Effects of Phosphate on the Transport of Escherichia Coli in Saturated Quartz Sand

Abstract

Bacterial deposition and survival in porous media is a crucial phenomenon in various environmental processes including bioremediation, water treatment, and pathogen contamination. The fate of bacteria in porous media may be greatly influenced by ionic strength and phosphate. Although phosphate is widespread in the natural environment, the influence of phosphate on the transport of three strains of ESCHERICHIA COLI O157:H7 cells in the groundwater system remains unknown. Experiments were performed in saturated sand packed columns with and without phosphate to examine the transport of bacteria, deposition rate coefficient, interaction energy between bacteria and sand, and bacteria surface charge. Experimental results indicate that phosphate could enhance the transport of three strains of ESCHERICHIA COLI O157:H7 cells under the ionic strengths varied from 10 to 100 mM. Under higher ionic strength, three strains of ESCHERICHIA COLI O157:H7 cells displayed lower retention in sand. According to interaction energy profiles, majority of deposition of three strains of ESCHERICHIA COLI O157:H7 cells in the packed-bed system occurred in the secondary energy minimum.

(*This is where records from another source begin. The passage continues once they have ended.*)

(* ===== verification/ManagerRead.v ===== *)
(** * Cutting a read into chunks and putting it together again

    The chunk geometry of [readAt] and [ensureTask]
    ([src/internal/stream/manager.go]): which bytes a chunk covers, and that
    copying the chunks yields the requested slice of the file. *)
From S2P Require Import Prelude GoList GoStrings ChunkKeys ChunkStore ChunkCache TaskHeap StreamConfig Access Manager ManagerTasks.

Section geometry.
Context (content : bytes) (cs : Z).
Hypothesis cs_range : 0 < cs < 2 ^ 62.

Definition chunk_data (i : Z) : bytes := slice content (i * cs) cs.

Lemma chunk_data_length i : 0 ≤ i → zlen (chunk_data i) = Z.max 0 (Z.min cs (zlen content - i * cs)).
Proof. intros. unfold chunk_data. apply slice_length; lia. Qed.

(** A shorter request at the end of the file gives the whole chunk. *)
Lemma chunk_data_tail i len :
  0 ≤ i → len = Z.min cs (zlen content - i * cs) → slice content (i * cs) len = chunk_data i.
Proof.
  intros Hi Hl. unfold chunk_data. destruct (Z.le_gt_cases cs (zlen content - i * cs)).
  - by rewrite Hl, Z.min_l by lia.
  - rewrite Z.min_r in Hl by lia. destruct (Z.le_gt_cases (zlen content) (i * cs)).
    + by rewrite !slice_past by lia.
    + rewrite Hl. replace cs with ((zlen content - i * cs) + (cs - (zlen content - i * cs))) at 4 by lia.
      rewrite <- slice_app by lia.
      rewrite (slice_past content (i * cs + _)) by lia. by rewrite app_nil_r.
Qed.

Context (offset length : Z).
Hypothesis offset_range : 0 ≤ offset.
Hypothesis length_range : 0 < length.
Hypothesis end_range : offset + length < 2 ^ 62.

(** Where the copy stands before chunk [i]: on the way, past the end of the
    file, or done. *)
Definition copied (i : Z) (acc : bytes) : Prop :=
  acc = slice content offset (zlen acc) ∧ zlen acc ≤ length ∧
  (zlen acc = Z.max 0 (i * cs - offset) ∨ zlen acc = length ∨
   (zlen content ≤ i * cs ∧ offset ≤ i * cs)).

(** The bytes one turn of the loop adds. *)
Lemma copied_step i acc start available :
  0 ≤ i → (i + 1) * cs < 2 ^ 63 → offset < (i + 1) * cs → copied i acc →
  start = Z.max 0 (offset - i * cs) →
  available = Z.min (zlen (chunk_data i) - start) (length - zlen acc) → 0 < available →
  copied (i + 1) (acc ++ slice (chunk_data i) start available).
Proof.
  intros Hi Hr Ho (Ha & Hle & Hc) Hs Hav Hpos. pose proof (chunk_data_length i Hi) as Hd.
  pose proof (zlen_nonneg acc) as Hz.
  assert (zlen acc = Z.max 0 (i * cs - offset)) as Hacc by lia.
  assert (slice (chunk_data i) start available = slice content (i * cs + start) available) as ->
    by (unfold chunk_data; apply slice_slice; lia).
  assert (i * cs + start = offset + zlen acc) as -> by lia.
  assert (zlen (slice content (offset + zlen acc) available) = available) as Hlen
    by (rewrite slice_length; lia).
  unfold copied. rewrite zlen_app, Hlen. split_and!; [|lia|lia].
  rewrite Ha at 1. apply slice_app; lia.
Qed.

Definition is_chunk (i : Z) (j : nat) (d : bytes) : Prop := d = chunk_data (i + Z.of_nat j).

Lemma assemble_start i :
  0 ≤ i → i * cs < 2 ^ 62 →
  (if decide (i *! cs < offset) then offset -! i *! cs else 0) = Z.max 0 (offset - i * cs).
Proof. intros. nowrap. case_decide; nowrap; lia. Qed.

(** Whatever [readAt] returns is the requested slice. *)
Lemma assemble_sound chunks i acc b :
  0 ≤ i → (i + zlen chunks) * cs < 2 ^ 62 → offset < (i + 1) * cs →
  (∀ j d, chunks !! j = Some d → is_chunk i j d) → copied i acc →
  assemble cs offset length i chunks acc = Ok b → b = slice content offset length.
Proof.
  revert i acc. induction chunks as [|d chunks IH]; intros i acc Hi Hr Ho Hd Hc; cbn [assemble].
  { case_decide as Hl; [done|]. intros [= <-]. destruct Hc as (Ha & _ & _).
    assert (zlen acc = length) as Hz by lia. by rewrite Hz in Ha. }
  pose proof (Hd 0%nat d eq_refl) as H0. unfold is_chunk in H0. rewrite Z.add_0_r in H0. subst d.
  rewrite zlen_cons in Hr. pose proof (zlen_nonneg chunks). assert (0 ≤ zlen chunks * cs) by nia.
  rewrite assemble_start by nia. pose proof (chunk_data_length i Hi).
  destruct Hc as (Ha & Hle & Hcase) eqn:E. clear E. pose proof (zlen_nonneg acc).
  set (start := Z.max 0 (offset - i * cs)).
  assert (0 ≤ i * cs) by nia.
  assert ((if decide (length -! zlen acc < zlen (chunk_data i) -! start)
           then length -! zlen acc else zlen (chunk_data i) -! start)
          = Z.min (zlen (chunk_data i) - start) (length - zlen acc)) as ->
    by (nowrap; case_decide; lia).
  case_decide as Hav; [done|]. intros Hrun. eapply IH; [| | | |exact (copied_step i acc start _ Hi
    ltac:(nia) Ho (conj Ha (conj Hle Hcase)) eq_refl eq_refl ltac:(lia))|exact Hrun]; [lia|nia|nia|].
  intros j d Hj. specialize (Hd (Datatypes.S j) d Hj). unfold is_chunk in *.
  by replace (i + 1 + Z.of_nat j) with (i + Z.of_nat (Datatypes.S j)) by lia.
Qed.

(** With every chunk of a range inside the file, the copy succeeds. *)
Lemma assemble_complete chunks i acc :
  offset + length ≤ zlen content →
  0 ≤ i → (i + zlen chunks) * cs < 2 ^ 62 → offset < (i + 1) * cs →
  offset + length ≤ (i + zlen chunks) * cs → (chunks ≠ [] → (i + zlen chunks - 1) * cs < offset + length) →
  (∀ j d, chunks !! j = Some d → is_chunk i j d) →
  zlen acc = Z.min length (Z.max 0 (i * cs - offset)) →
  is_ok (assemble cs offset length i chunks acc) = true.
Proof.
  intros Hc. revert i acc. induction chunks as [|d chunks IH]; intros i acc Hi Hr Ho Hcov Hlast Hd Ha;
    cbn [assemble].
  { rewrite zlen_nil in Hcov. rewrite decide_False; [done|]. lia. }
  pose proof (Hd 0%nat d eq_refl) as H0. unfold is_chunk in H0. rewrite Z.add_0_r in H0. subst d.
  rewrite zlen_cons in *. specialize (Hlast ltac:(done)).
  pose proof (zlen_nonneg chunks). assert (0 ≤ zlen chunks * cs) by nia.
  assert (i * cs < offset + length) by nia. assert (0 ≤ i * cs) by nia.
  rewrite assemble_start by nia. pose proof (chunk_data_length i Hi). pose proof (zlen_nonneg acc).
  set (start := Z.max 0 (offset - i * cs)).
  assert ((if decide (length -! zlen acc < zlen (chunk_data i) -! start)
           then length -! zlen acc else zlen (chunk_data i) -! start)
          = Z.min (zlen (chunk_data i) - start) (length - zlen acc)) as ->
    by (nowrap; case_decide; lia).
  set (available := Z.min _ _). assert (0 < available ≤ length) by lia.
  rewrite decide_False by lia. apply IH; [lia|nia|nia|nia| | |].
  - intros Hne. destruct chunks; [done|]. nia.
  - intros j d Hj. specialize (Hd (Datatypes.S j) d Hj). unfold is_chunk in *.
    by replace (i + 1 + Z.of_nat j) with (i + Z.of_nat (Datatypes.S j)) by lia.
  - rewrite zlen_app. unfold chunk_data at 1. rewrite slice_slice by lia.
    rewrite slice_length by lia. lia.
Qed.
End geometry.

The response of three strains of ESCHERICHIA COLI O157:H7 cells to different phosphate concentrations and ionic strength conditions were explained by the extended DLVO (XDLVO) theory and the steric repulsion caused by extracellular macromolecules. It was concluded that phosphate could broaden the spread of three strains of ESCHERICHIA COLI O157:H7 cells, and potentially other types of bacterial cells, within the soil groundwater system.